▸ Dataset content
(** X12.  The version of a deployment is the first seven bytes of the
    head commit's hash, and is empty when the hash has fewer than seven
    bytes. *)
Theorem version_is_short_hash (p : Provider) (run : WorkflowRun) :
  let version := d_Version (convertWorkflowRunToDeployment p run) in
  ((7 <= String.length (run_HeadSHA run))%nat ->
   String.length version = 7%nat
   /\ exists rest, run_HeadSHA run = version +:+ rest)
  /\ ((String.length (run_HeadSHA run) < 7)%nat -> version = "").
Proof.
  unfold convertWorkflowRunToDeployment. cbn [d_Version].
  generalize (run_HeadSHA run). intros sha. split.
  - intros Hlen.
    destruct sha as [|c0 [|c1 [|c2 [|c3 [|c4 [|c5 [|c6 rest]]]]]]];
      simpl in Hlen; try lia.
    simpl. split; [reflexivity|]. now exists rest.
  - intros Hlen.
    destruct (negb (sha =? "") && (7 <=? String.length sha)%nat) eqn:E;
      [|reflexivity].
    apply andb_true_iff in E as [_ E]. apply Nat.leb_le in E. lia.
Qed.

Lemma existsb_EqualFold (statuses : list string) (status : string) :
  existsb (fun s => EqualFold status s) statuses = true
  <-> Exists (Spec.FoldsTo status) statuses.
Proof.
  rewrite existsb_exists, Exists_exists. unfold Spec.FoldsTo. split.
  - intros (s & Hin & Hs). exists s.
    split; [now apply list_elem_of_In | assumption].
  - intros (s & Hin & Hs). exists s.
    split; [now apply list_elem_of_In | assumption].
Qed.

(** The last two filters of the result loop. *)
Lemma scope_filters (conv : DeploymentT) (q : DeploymentQuery)
      (d : DeploymentT) :
  (if negb (scope_Service (q_Scope q) =? "")
      && negb (d_Service conv =? scope_Service (q_Scope q))
   then None
   else if negb (scope_Environment (q_Scope q) =? "")
           && negb (d_Environment conv =? scope_Environment (q_Scope q))
   then None
   else Some conv) = Some d
  <-> d = conv
      /\ (scope_Service (q_Scope q) = ""
          \/ d_Service conv = scope_Service (q_Scope q))
      /\ (scope_Environment (q_Scope q) = ""
          \/ d_Environment conv = scope_Environment (q_Scope q)).
Proof.
  destruct (String.eqb_spec (scope_Service (q_Scope q)) "") as [Hs0|Hs0];
    destruct (String.eqb_spec (d_Service conv) (scope_Service (q_Scope q)))
      as [Hs1|Hs1];
    destruct (String.eqb_spec (scope_Environment (q_Scope q)) "")
      as [He0|He0];
    destruct (String.eqb_spec (d_Environment conv)
                              (scope_Environment (q_Scope q))) as [He1|He1];
    cbn [negb andb]; split;
    try (intros [= <-]; split; [reflexivity|]; split; auto);
    try discriminate;
    intros (-> & Hsv & Hen); try reflexivity;
    exfalso; intuition congruence.
Qed.

(** A run is kept exactly when its conversion passes the filters. *)
Lemma keepRun_spec (p : Provider) (q : DeploymentQuery) (run : WorkflowRun)
      (d : DeploymentT) :
  keepRun p q run = Some d
  <-> d = convertWorkflowRunToDeployment p run /\ Obs3.Matches q d.
Proof.
  unfold keepRun, Obs3.Matches.
  destruct (q_Statuses q) as [|s0 l] eqn:Eq.
  - cbn [negb]. rewrite scope_filters. split.
    + intros (-> & Hsv & Hen). repeat split; auto.
    + intros (-> & _ & Hsv & Hen). repeat split; auto.
  - cbv zeta.
    pose proof (existsb_EqualFold
                  (s0 :: l)
                  (normalizeStatus (run_Status run) (run_Conclusion run)))
      as Hst.
    destruct (existsb _ (s0 :: l)).
    + cbn [negb]. rewrite scope_filters. split.
      * intros (-> & Hsv & Hen). repeat split; auto. right. now apply Hst.
      * intros (-> & _ & Hsv & Hen). repeat split; auto.
    + cbn [negb]. split; [discriminate|].
      intros (-> & [Hs|Hs] & _); [discriminate|].
      apply Hst in Hs. discriminate.
Qed.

▸ Problem statement
The answer must be every line of the records that contains the word "else".

▸ Answer
   else if negb (scope_Environment (q_Scope q) =? "")
   else Some conv) = Some d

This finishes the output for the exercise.